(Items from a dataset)
● ● ● ● ● ● ●

(* ===== verification/VmmX86.v ===== *)
(** * Virtual memory on x86_64: arch/x86_64/mm/vmm.c

    The code's functions, as it writes them: four unrolled levels (PML4, PDPT, PD, PT), a
    pointer to a table is its physical address and 0 is NULL.  Then they are shown equal
    to the walks of PageTable.v at four levels, and inherit their theorems through
    AddressSpace.v. *)

From S2P Require Import Prelude.
From S2P Require Import FrameAlloc.
From S2P Require Import Pmm.
From S2P Require Import Heap.
From S2P Require Import PageTable.
From S2P Require Import AddressSpace.

Definition VMM_PRESENT : Z := 1 ≪ 0.
Definition VMM_WRITABLE : Z := 1 ≪ 1.
Definition VMM_USER : Z := 1 ≪ 2.
Definition VMM_HUGE : Z := 1 ≪ 7.
Definition ADDR_MASK : Z := 0x000FFFFFFFFFF000.

(** ** The code *)

Section code.
Context {St : Type} `{!FrameOps St}.

Definition get_or_create_table (parent index flags : Z) (s : pm St) : Z * pm St :=
  if truth (ent (words s) parent index .& VMM_HUGE) then (0, s) else
  let s :=
    if negb (truth (ent (words s) parent index .& VMM_PRESENT)) then
      let '(frame, pool) := alloc_frame (pool s) in
      let m := zeroed_table frame (words s) in
      mk_pm (st64 m (parent + 8 * index) (frame .| VMM_PRESENT .| VMM_WRITABLE .| (flags .& VMM_USER))) pool
    else if truth (flags .& VMM_USER) then
      store64 (parent + 8 * index) (ent (words s) parent index .| VMM_USER) s
    else s in
  (ent (words s) parent index .& ADDR_MASK, s).

Fixpoint clone_table_level (src : Z) (level : nat) (s : pm St) {struct level} : Z * pm St :=
  let '(new_frame, pool) := alloc_frame (pool s) in
  let s := mk_pm (zeroed_table new_frame (words s)) pool in
  let dst := new_frame in
  (dst, for_up 0 512 (λ i s,
     if negb (truth (ent (words s) src i .& VMM_PRESENT)) then s else
     let leaf := (level =? 1)%nat || truth (ent (words s) src i .& VMM_HUGE) in
     if leaf then store64 (dst + 8 * i) (ent (words s) src i) s else
     match level with
     | O => s
     | S level =>
         let child_src := ent (words s) src i .& ADDR_MASK in
         let '(child_dst, s) := clone_table_level child_src level s in
         store64 (dst + 8 * i) ((child_dst .& ADDR_MASK) .| (ent (words s) src i .& 0xFFF)) s
     end) s).

Fixpoint free_table_level (table : Z) (level : nat) (s : pm St) {struct level} : pm St :=
  let s :=
    match level with
    | S (S _ as level) =>
        for_up 0 512 (λ i s,
          if truth (ent (words s) table i .& VMM_PRESENT) && negb (truth (ent (words s) table i .& VMM_HUGE))
          then free_table_level (ent (words s) table i .& ADDR_MASK) level s else s) s
    | _ => s
    end in
  mk_pm (words s) (free_frame table (pool s)).

Definition vmm_init (s : vmm St) : vmm St :=
  mk_vmm (v_mem s) (v_heap s) (v_spaces s) (v_active s .& ADDR_MASK) (v_active s).

Definition vmm_kernel_space : as_ptr := kernel_space.

Definition vmm_create_address_space (s : vmm St) : option (as_ptr * vmm St) :=
  let kernel_pml4 := v_kernel s in
  let '(new_pml4, p) := clone_table_level kernel_pml4 4 (v_pm s) in
  let s := with_pm s p in
  '(as_, h) ← kmalloc sizeof_address_space (v_heap s);
  Some (user_space as_, mk_vmm (v_mem s) h (<[as_ := new_pml4]> (v_spaces s)) (v_kernel s) (v_active s)).

Definition vmm_destroy_address_space (as_ : as_ptr) (s : vmm St) : option (vmm St) :=
  match as_ with
  | kernel_space => Some s
  | user_space p =>
      pml4 ← v_spaces s !! p;
      let s := with_pm s (free_table_level pml4 4 (v_pm s)) in
      h ← kfree p (v_heap s);
      Some (mk_vmm (v_mem s) h (delete p (v_spaces s)) (v_kernel s) (v_active s))
  end.

Definition vmm_map (as_ : as_ptr) (virt phys flags : Z) (s : vmm St) : option (vmm St) :=
  pml4 ← as_root s as_;
  let i4 := (virt ≫ 39) .& 0x1FF in
  let i3 := (virt ≫ 30) .& 0x1FF in
  let i2 := (virt ≫ 21) .& 0x1FF in
  let i1 := (virt ≫ 12) .& 0x1FF in
  let '(pdpt, p) := get_or_create_table pml4 i4 flags (v_pm s) in
  if pdpt =? 0 then Some (with_pm s p) else
  let '(pd, p) := get_or_create_table pdpt i3 flags p in
  if pd =? 0 then Some (with_pm s p) else
  let '(pt, p) := get_or_create_table pd i2 flags p in
  if pt =? 0 then Some (with_pm s p) else
  Some (with_pm s (store64 (pt + 8 * i1)
    ((phys .& ADDR_MASK) .| (flags .& (VMM_PRESENT .| VMM_WRITABLE .| VMM_USER))) p)).

(** The test the walks make before they go down through an entry. *)
Definition no_table (e : Z) : bool := negb (truth (e .& VMM_PRESENT)) || truth (e .& VMM_HUGE).

(** The invlpg after the store concerns the TLB, which is not modelled. *)
Definition vmm_unmap (as_ : as_ptr) (virt : Z) (s : vmm St) : option (vmm St) :=
  pml4 ← as_root s as_;
  let m := v_mem s in
  let i4 := (virt ≫ 39) .& 0x1FF in
  let i3 := (virt ≫ 30) .& 0x1FF in
  let i2 := (virt ≫ 21) .& 0x1FF in
  let i1 := (virt ≫ 12) .& 0x1FF in
  if no_table (ent m pml4 i4) then Some s else
  let pdpt := ent m pml4 i4 .& ADDR_MASK in
  if no_table (ent m pdpt i3) then Some s else
  let pd := ent m pdpt i3 .& ADDR_MASK in
  if no_table (ent m pd i2) then Some s else
  let pt := ent m pd i2 .& ADDR_MASK in
  Some (with_pm s (store64 (pt + 8 * i1) 0 (v_pm s))).

Definition vmm_translate (as_ : as_ptr) (virt : Z) (s : vmm St) : option Z :=
  pml4 ← as_root s as_;
  let m := v_mem s in
  let i4 := (virt ≫ 39) .& 0x1FF in
  let i3 := (virt ≫ 30) .& 0x1FF in
  let i2 := (virt ≫ 21) .& 0x1FF in
  let i1 := (virt ≫ 12) .& 0x1FF in
  if no_table (ent m pml4 i4) then Some 0 else
  let pdpt := ent m pml4 i4 .& ADDR_MASK in
  if no_table (ent m pdpt i3) then Some 0 else
  let pd := ent m pdpt i3 .& ADDR_MASK in
  if no_table (ent m pd i2) then Some 0 else
  let pt := ent m pd i2 .& ADDR_MASK in
  if negb (truth (ent m pt i1 .& VMM_PRESENT)) then Some 0 else
  Some ((ent m pt i1 .& ADDR_MASK) .| (virt .& 0xFFF)).

Definition vmm_switch (as_ : as_ptr) (s : vmm St) : option (vmm St) :=
  root ← as_root s as_; Some (mk_vmm (v_mem s) (v_heap s) (v_spaces s) (v_kernel s) root).
End code.

(** ** The entry format *)

Definition x86_format : PtFormat := {|
  e_valid e := truth (e .& VMM_PRESENT);
  e_table e := truth (e .& VMM_PRESENT) && negb (truth (e .& VMM_HUGE));
  e_block e := truth (e .& VMM_HUGE);
  e_addr e := e .& ADDR_MASK;
  e_link fl a := a .| VMM_PRESENT .| VMM_WRITABLE .| (fl .& VMM_USER);
  e_widen fl e := if truth (fl .& VMM_USER) then e .| VMM_USER else e;
  e_clone c e := (c .& ADDR_MASK) .| (e .& 0xFFF);
  e_frames := 2 ^ 40
|}.
#[local] Existing Instance x86_format.

Lemma ADDR_MASK_ones : ADDR_MASK = Z.ones 40 ≪ 12.
Proof. reflexivity. Qed.

Ltac entry_bits :=
  change VMM_PRESENT with 1 in *; change VMM_WRITABLE with 2 in *; change VMM_USER with 4 in *;
  change VMM_HUGE with 128 in *;
  rewrite ?Z.land_lor_distr_l, <- ?Z.land_assoc, ?land_page_low by (unfold PAGE; lia).

Lemma x86_laws : PtLaws.
Proof.
  split; cbn [e_valid e_table e_block e_addr e_link e_widen e_clone e_frames x86_format].
  - done.
  - intros e [-> Hh]%andb_true_iff. split; [done|]. by apply negb_true_iff.
  - intros e -> ->. done.
  - intros e. rewrite ADDR_MASK_ones. apply land_mask_aligned.
  - intros fl f Hf. rewrite ADDR_MASK_ones. split.
    + entry_bits. cbn. by rewrite !Z.land_0_r.
    + rewrite !Z.land_lor_distr_l, land_page_mask, <- Z.land_assoc by lia. cbn. rewrite Z.land_0_r. by rewrite !Z.lor_0_r.
  - intros fl e He. case_if; [|done]. rewrite !Z.land_lor_distr_l. cbn. by rewrite !Z.lor_0_r.
  - intros e f Hf He. rewrite ADDR_MASK_ones, land_page_mask by lia. split.
    + entry_bits. by cbn.
    + rewrite !Z.land_lor_distr_l, land_page_mask, <- Z.land_assoc by lia. cbn. rewrite Z.land_0_r. by rewrite Z.lor_0_r.
Qed.
#[local] Existing Instance x86_laws.

(** ** The code is the walks *)

Section proofs.
Context {St : Type} `{OPS : !FrameOps St, FL : !FrameLaws St}.
Implicit Types (s : vmm St) (p : pm St).

Lemma get_or_create_table_eq parent index flags p :
  get_or_create_table parent index flags p = get_or_create flags parent index p.
Proof.
  unfold get_or_create_table, get_or_create. cbn [e_block e_valid e_addr e_link e_widen x86_format].
  case_if; [done|]. destruct (truth (ent (words p) parent index .& VMM_PRESENT)) eqn:Hv; cbn [negb].
  - case_if; [done|]. unfold ent in *. rewrite st64_same; [by destruct p|]. intros Hz. by rewrite Hz in Hv.
  - by destruct (alloc_frame (pool p)).
Qed.

(** One level of the clone, with the recursive call as a parameter. *)
Definition clone_body (last : bool) (child : Z → pm St → Z * pm St) (src dst i : Z) p : pm St :=
  if negb (truth (ent (words p) src i .& VMM_PRESENT)) then p else
  if last || truth (ent (words p) src i .& VMM_HUGE)
  then store64 (dst + 8 * i) (ent (words p) src i) p
  else let '(c, p) := child (ent (words p) src i .& ADDR_MASK) p in
       store64 (dst + 8 * i) ((c .& ADDR_MASK) .| (ent (words p) src i .& 0xFFF)) p.

Lemma clone_table_level_S src n p :
  clone_table_level src (S n) p =
  let '(dst, q) := alloc_frame (pool p) in
  (dst, for_up 0 512 (clone_body (n =? 0)%nat (λ c, clone_table_level c n) src dst)
          (mk_pm (zeroed_table dst (words p)) q)).
Proof. reflexivity. Qed.

Lemma pt_clone_body src n p :
  pt_clone n src p =
  let '(dst, q) := alloc_frame (pool p) in
  (dst, for_up 0 512 (clone_body (n =? 0)%nat (pt_clone (pred n)) src dst)
          (mk_pm (zeroed_table dst (words p)) q)).
Proof.
  destruct n as [|n].
  - reflexivity.
  - cbn [pt_clone]. destruct (alloc_frame (pool p)) as [dst q]. f_equal. apply for_up_ext. intros i s _.
    unfold clone_body. cbn [e_valid e_table e_addr e_clone x86_format Nat.eqb orb pred].
    case_if; [done|]. apply negb_false_iff in E. rewrite E. cbn [andb].
    by destruct (truth (ent (words s) src i .& VMM_HUGE)).
Qed.

Lemma clone_table_level_eq n src p : clone_table_level src (S n) p = pt_clone n src p.
Proof.
  revert src p. induction n as [|n IH]; intros src p; rewrite clone_table_level_S, pt_clone_body.
  - reflexivity.
  - destruct (alloc_frame (pool p)) as [dst q]. f_equal. apply for_up_ext. intros i s _.
    unfold clone_body. cbn [Nat.eqb orb pred]. by rewrite IH.
Qed.

Lemma free_table_level_eq n t p : free_table_level t (S n) p = pt_free n t p.
Proof.
  revert t p. induction n as [|n IH]; intros t p; cbn [free_table_level pt_free]; [done|].
  rewrite (for_up_ext _ (λ i q, if e_table (ent (words q) t i) then pt_free n (e_addr (ent (words q) t i)) q else q)); [done|].
  intros i q _. cbn [e_table e_addr x86_format]. case_if; [apply IH|done].
Qed.

Lemma vmm_create_eq s : vmm_create_address_space s = as_create 3 s.
Proof. unfold vmm_create_address_space, as_create. by rewrite clone_table_level_eq. Qed.
(* ===== verification/VmmA64.v ===== *)
(** * Virtual memory on aarch64: arch/aarch64/mm/vmm.c and mmu_boot.c

    The code's functions: three unrolled levels (L1, L2, L3), entries whose bit 1 tells a
    table from a block, and access permissions in the AP bits.  Then they are shown equal
    to the walks of PageTable.v at three levels.  aarch64_mmu_init builds the boot map
    these spaces are cloned from. *)

From S2P Require Import Prelude.
From S2P Require Import FrameAlloc.
From S2P Require Import Pmm.
From S2P Require Import Heap.
From S2P Require Import PageTable.
From S2P Require Import AddressSpace.

Definition VMM_PRESENT : Z := 1 ≪ 0.
Definition VMM_WRITABLE : Z := 1 ≪ 1.
Definition VMM_USER : Z := 1 ≪ 2.

Definition ADDR_MASK : Z := 0x0000FFFFFFFFF000.

Definition PTE_VALID : Z := 1 ≪ 0.
Definition PTE_TABLE : Z := 1 ≪ 1.
Definition PTE_AF : Z := 1 ≪ 10.
Definition PTE_SH_INNER : Z := 3 ≪ 8.
Definition PTE_AP_RW_EL1 : Z := 0 ≪ 6.
Definition PTE_AP_RW_EL1_EL0 : Z := 1 ≪ 6.
Definition PTE_AP_RO_EL1 : Z := 2 ≪ 6.
Definition PTE_AP_RO_EL1_EL0 : Z := 3 ≪ 6.
Definition MAIR_NORMAL_IDX : Z := 1.
Definition PTE_ATTR_NORMAL : Z := MAIR_NORMAL_IDX ≪ 2.

Definition leaf_flags (flags : Z) : Z :=
  let user := truth (flags .& VMM_USER) in
  let write := truth (flags .& VMM_WRITABLE) in
  let ap := if user then (if write then PTE_AP_RW_EL1_EL0 else PTE_AP_RO_EL1_EL0)
            else (if write then PTE_AP_RW_EL1 else PTE_AP_RO_EL1) in
  PTE_VALID .| PTE_TABLE .| PTE_AF .| PTE_SH_INNER .| PTE_ATTR_NORMAL .| ap.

● ● ● ● ● ● ●

### TASK OBJECTIVE
Beginning with the line that contains "let user := truth (flags .& VMM_USER) in" and ending with the last line of the data above, return those lines exactly and nothing else.

### RESPONSE AREA
  let user := truth (flags .& VMM_USER) in
  let write := truth (flags .& VMM_WRITABLE) in
  let ap := if user then (if write then PTE_AP_RW_EL1_EL0 else PTE_AP_RO_EL1_EL0)
            else (if write then PTE_AP_RW_EL1 else PTE_AP_RO_EL1) in
  PTE_VALID .| PTE_TABLE .| PTE_AF .| PTE_SH_INNER .| PTE_ATTR_NORMAL .| ap.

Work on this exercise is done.